CA: We've seen several big comic launches lately that seem designed to appeal to a young female audience. Do you think we're seeing an important shift in the industry?
Latour: I really hope so. We've seen some significant strides so far in terms of the kinds of characters published, and smaller but significant gains in terms of the diversity of creators behind those characters. I mean look, I’d be the last person to hold this book up as wholly progressive because this is a comic about a teenage girl superhero, mostly produced by a group of men. So being aware of that -- I’m trying to be very careful about not speaking for women. That’s not my place.
My approach and my interest in the character is on a human level. When I put myself in Gwen’s shoes I try to do it with same care and investment that I would if I were writing her police captain father, which is pretty foreign to me too. But in setting out to explore those characters honestly, I hope to learn along the way. That seems to be a part of the argument [that] gets a little lost when people advocate for diversity in the marketplace. I really feel that in entertainment the relationships between stories and their authors and their audiences should be somewhat reflexive. A culture where everyone has characters and creators they can not only identify with, but can also be challenged by is good for us all.
So I think we're trying to do that, to be challenged by the material, and hope that that effort helps create a good story that does the entire audience justice. If people enjoy reading stories like Spider-Gwen and that contributes in any way to convincing companies like Marvel to be less hesitant to make even bigger changes in the future, I'd be thrilled.
Rodriguez: I don't think we came at this project as targeting that demo. We just wanted to make a fun and smart comic that happens to star a female lead. I think you can fall into pandering if your only seeking that audience. My hope if that we make a book that everyone can enjoy.
Renzi: My nine-year old daughter is crazy psyched for Spider-Gwen and the more age-appropriate Squirrel Girl books from Marvel, which in turn gets me even more excited about these projects!

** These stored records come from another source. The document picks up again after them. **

Definition SyncAnswer (q : SyncReq) : Type :=
  match q with
  | Now | OurPid => Z
  | Exists _ | SpawnPostgres | SpawnRewind _ _ | SetPermissions => bool
  | TryWait => ChildState
  | KillRewind => unit
  end.
(** Commands that cannot run, fail or time out alike answer [Err tt]. *)
Definition AsyncAnswer (q : AsyncReq) : Type :=
  match q with
  | Fs _ q => DurableWrite.Answer q
  | ReadFile _ | ReadPidFile => result ReadError bytes
  | CreateArchiveDir | OpenSignal | SyncSignal | SyncDataDir | RemoveSignal | RemoveEntry _ _ => bool
  | ListDir => result () (list (bytes * result () bool) * bool)
  | ProcDir _ => bool
  | ProcStatus _ | ProcCmdline _ => option bytes
  | PkillPostgres | RemovePidFile | InvalidateSql | ReapRewind | ReapChild | Sleep _ => unit
  | Sql _ => result bytes bytes                     (* an error with its text *)
  | WriteReadonlyGuc _ => result () ()
  | QueryPeer _ _ => option bytes
  | RunPgCtl _ => CtlAnswer
  | PgIsReady => result () (option Z)
  | RunInitDb | PgBasebackup _ => CtlAnswer
  | PgControldata => result () bytes
  | DrainRelay => option bytes
  | KillChild => bool
  | WaitRewind _ => RewindWait
  | ProbeSource _ => ProbeAnswer
  end.
Definition Answer (q : Req) : Type :=
  match q with Sync q => SyncAnswer q | Async q => option (AsyncAnswer q) end.

(** [Supervisor]: its child, the exit it reaped, the relay of the child's stderr. *)
Record Sup := Sup_ { child : bool; exited : option (option Z); relaying : bool }.
Definition Supervisor_new : Sup := Sup_ false None false.

Inductive Exit := Fail (e : Error) | Dropped | OutOfRounds | Panicked.
Definition io (A : Type) : Type := @prog Req Answer A.
Definition M (A : Type) : Type := Sup → io (Sup * result Exit A).
Definition ret {A} (a : A) : M A := λ s, Ret (s, Ok a).
Definition leave {A} (e : Exit) : M A := λ s, Ret (s, Err e).
Definition fail {A} (e : Error) : M A := leave (Fail e).
Definition then_ {A B} (m : M A) (f : A → M B) : M B := λ s,
  let* r := m s in match r.2 with Ok a => f a r.1 | Err e => Ret (r.1, Err e) end.
Notation "'let&' x ':=' p 'in' q" := (then_ p (λ x, q))
  (at level 10, x pattern, p at level 100, q at level 200) : prog_scope.
(** A [Result] looked at instead of passed on. *)
Definition attempt {A} (m : M A) : M (result Error A) := λ s,
  let* r := m s in
  Ret (r.1, match r.2 with Ok a => Ok (Ok a) | Err (Fail e) => Ok (Err e) | Err e => Err e end).
Definition get : M Sup := λ s, Ret (s, Ok s).
Definition put (s' : Sup) : M () := λ _, Ret (s', Ok tt).
Definition read (q : SyncReq) : M (SyncAnswer q) := λ s, let* r := ask (Sync q) in Ret (s, Ok r).
Definition await (q : AsyncReq) : M (AsyncAnswer q) := λ s,
  let* r := ask (Async q) in Ret (s, match r with Some a => Ok a | None => Err Dropped end).
Definition or_fail {A} (e : Error) (r : option A) : M A :=
  match r with Some a => ret a | None => fail e end.
Definition check (b : bool) (e : Error) : M () := if b then ret tt else fail e.
Definition from_result {E A} (e : Error) (r : result E A) : M A :=
  match r with Ok a => ret a | Err _ => fail e end.

(** [timeout(budget, body)]: a body dropped is a budget gone. *)
Definition within_budget {A} (e : Error) (body : M A) : M A := λ s,
  let* r := body s in
  Ret (r.1, match r.2 with Err Dropped => Err (Fail e) | x => x end).

(** ** Files *)
Fixpoint on_file {A} (f : PgFile) (p : @prog DurableWrite.Req DurableWrite.Answer (result () A)) : M A :=
  match p with
  | Ret (Ok a) => ret a
  | Ret (Err _) => fail Postgres
  | Do q k => let& r := await (Fs f q) in on_file f (k r)
  end.
Definition write_file_durably (f : PgFile) (b : bytes) : M () :=
  let& _ := on_file f (DurableWrite.write_file_durably_in b) in ret tt.

(** A read that failed is an empty file. *)
Definition read_or_default (f : PgFile) : M bytes :=
  let& r := await (ReadFile f) in ret (match r with Ok t => t | Err _ => [] end).

(** [clear_dir_contents]; the listing may end in an error. *)
Fixpoint remove_entries (entries : list (bytes * result () bool)) : M () :=
  match entries with
  | [] => ret tt
  | (name, file_type) :: entries =>
      let& is_dir := from_result Io file_type in
      let& ok := await (RemoveEntry name is_dir) in
      let& _ := check ok Io in
      remove_entries entries
  end.
Definition clear_dir_contents : M () :=
  let& exists_ := read (Exists DataDir) in
  if negb exists_ then ret tt
  else
    let& listing := await ListDir in
    let& l := from_result Io listing in
    let& _ := remove_entries l.1 in
    check l.2 Io.

(** Three results in order: created, synced, its directory synced. *)
Definition ensure_standby_signal : M () :=
  let& opened := await OpenSignal in
  let& _ := check opened Postgres in
  let& synced := await SyncSignal in
  let& _ := check synced Postgres in
  let& dir := await SyncDataDir in
  check dir Postgres.

Section Node.
Context (rounds : nat) (cfg : SupervisorConfig).

Definition configure_standby (leader_addr : SocketAddr) : M bool :=
  let& existing := read_or_default AutoConf in
  let new_config := compute_standby_auto_conf existing leader_addr cfg in
  if bool_decide (new_config = existing) then ret false
  else let& _ := write_file_durably AutoConf new_config in ret true.
Definition standby_config_would_change (leader_addr : SocketAddr) : M bool :=
  let& existing := read_or_default AutoConf in
  ret (negb (bool_decide (compute_standby_auto_conf existing leader_addr cfg = existing))).

Definition configure_postgresql : M () :=
  let& _ :=
    match wal_archive_dir cfg with
    | Some _ => let& ok := await CreateArchiveDir in check ok Postgres
    | None => ret tt
    end in
  let& conf := await (ReadFile PostgresqlConf) in
  let& conf := from_result Postgres conf in
  let& _ := write_file_durably PostgresqlConf (upsert_managed_block conf CONF_START CONF_END (conf_block cfg)) in
  let& auth_method :=
    match pg_auth_mode cfg with Trust => ret (lit "trust") | Scram | Md5 | Peer => fail Postgres end in
  let& hba := await (ReadFile PgHbaConf) in
  let& hba := from_result Postgres hba in
  write_file_durably PgHbaConf (upsert_managed_block hba HBA_START HBA_END (hba_block auth_method (pg_user cfg))).

Definition fence_writes_at_start : M () :=
  let& r := await (ReadFile AutoConf) in
  let& existing :=
    match r with Ok t => ret t | Err NotFound => ret [] | Err Unreadable => fail Postgres end in
  let fenced := with_writes_fenced existing in
  if bool_decide (fenced = existing) then ret tt else write_file_durably AutoConf fenced.

(** ** The local server *)
Definition execute_sql (q : LocalSql) : M bytes := let& r := await (Sql q) in from_result Postgres r.
Definition is_in_recovery : M bool :=
  let& raw := execute_sql RecoverySql in ret (bool_decide (trim raw = lit "t")).
Definition get_current_lsn : M bytes := let& raw := execute_sql CurrentLsn in ret (trim raw).
Definition get_reportable_lsn : M bytes := let& raw := execute_sql ReportableLsn in ret (trim raw).
Definition invalidate_sql_client : M () := await InvalidateSql.

(** ** The postmaster *)
Inductive PostmasterState := Running | Exited (code : option Z) | NotRunning.

Definition postmaster_state : M PostmasterState :=
  let& s := get in
  if negb (child s) then ret (match exited s with Some code => Exited code | None => NotRunning end)
  else
    let& st := read TryWait in
    match st with
    | Gone code => let& _ := put (Sup_ false (Some code) (relaying s)) in ret (Exited code)
    | StillRunning => ret Running
    | PollFailed => fail Postgres
    end.
Definition is_alive : M bool :=
  let& st := postmaster_state in ret (match st with Running => true | _ => false end).

Definition exit_refused (code : option Z) : M bool :=
  let& s := get in
  let& _ := put (Sup_ (child s) (exited s) false) in
  let& fault := if relaying s then await DrainRelay else ret None in
  ret (exit_was_a_refusal code fault).

Definition stop : M () :=
  let& _ := invalidate_sql_client in
  let& s := get in
  let& _ := put (Sup_ (child s) None (relaying s)) in
  if negb (child s) then ret tt
  else
    let& status := await (RunPgCtl Stop) in
    match status with
    | CtlFailed | CtlTimedOut => fail Postgres
    | CtlExit false =>
        let& st := read TryWait in
        match st with
        | Gone _ => put (Sup_ false None (relaying s))
        | _ => fail Postgres
        end
    | CtlExit true =>
        let& _ := put (Sup_ false None (relaying s)) in
        await ReapChild
    end.
Definition reload_config : M () :=
  let& status := await (RunPgCtl Reload) in
  match status with CtlExit true => ret tt | _ => fail Postgres end.

(** [parse::<i32>]. *)
Definition parse_i32 (l : bytes) : option Z :=
  z ← parse_i64 l; if (- 2 ^ 31 <=? z) && (z <=? 2 ^ 31 - 1) then Some z else None.
(** [replace('\0', " ")]. *)
Definition spaced (raw : bytes) : bytes := (λ c, if byte_eqb c "000"%byte then " "%byte else c) <$> raw.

CA: Your Spider-Gwen ongoing will be side-by-side with the current Spider-Woman book and the new Silk book, plus Amazing Spider-Man, Ultimate Spider-Man, and Spider-Man 2099. What sets Gwen apart from her fellow spider-heroes?
Rodriguez: The fact that we are creating from a far different world than those book will set us apart for sure.
Latour: While we lose out a little on the shared threats and allies the other Spider-Men and Women have, we gain the fact that Gwen swims in her own stream. She has her own universe to explore, and I hope that’s as exciting to readers as it is to us… because trust me, we’re going to try and take full advantage of it.
CA: We’re pleased you went with the fan nickname "Spider-Gwen" as the official title of the book. Can you talk about that decision and how it might impact how Gwen is addressed within the narrative itself?
Renzi: I think we've been calling this project Spider-Gwen in texts and emails from the start, I'm glad it stuck.
Rodriguez: We'll still call her Spider-Woman in the book, for sure. It's just the title of the book, and an easy short hand we've been using for a bit when talking about the one shot to distinguish her from the other Spider-Women books. It is f---ing rad that it crossed over and become it own thing. Much like everything with this issue, it's f---ing rad to see it become something bigger then we imagined.
Latour: Tonally it felt important to keep that name. That’s who she is. Equal parts Gwen and Spider-Woman. It also kind of helps me keep in mind that it’s a fun book. One that is free of a some of the baggage you might normally associate with superhero comics.
I really want to approach this as a modern superhero book, where the old tropes are re-examined and re-invented a little. So why not a name like Spider-Gwen? Lets have some fun for once in our lives.
Spider-Gwen #1 is available online and in stores in February 2015.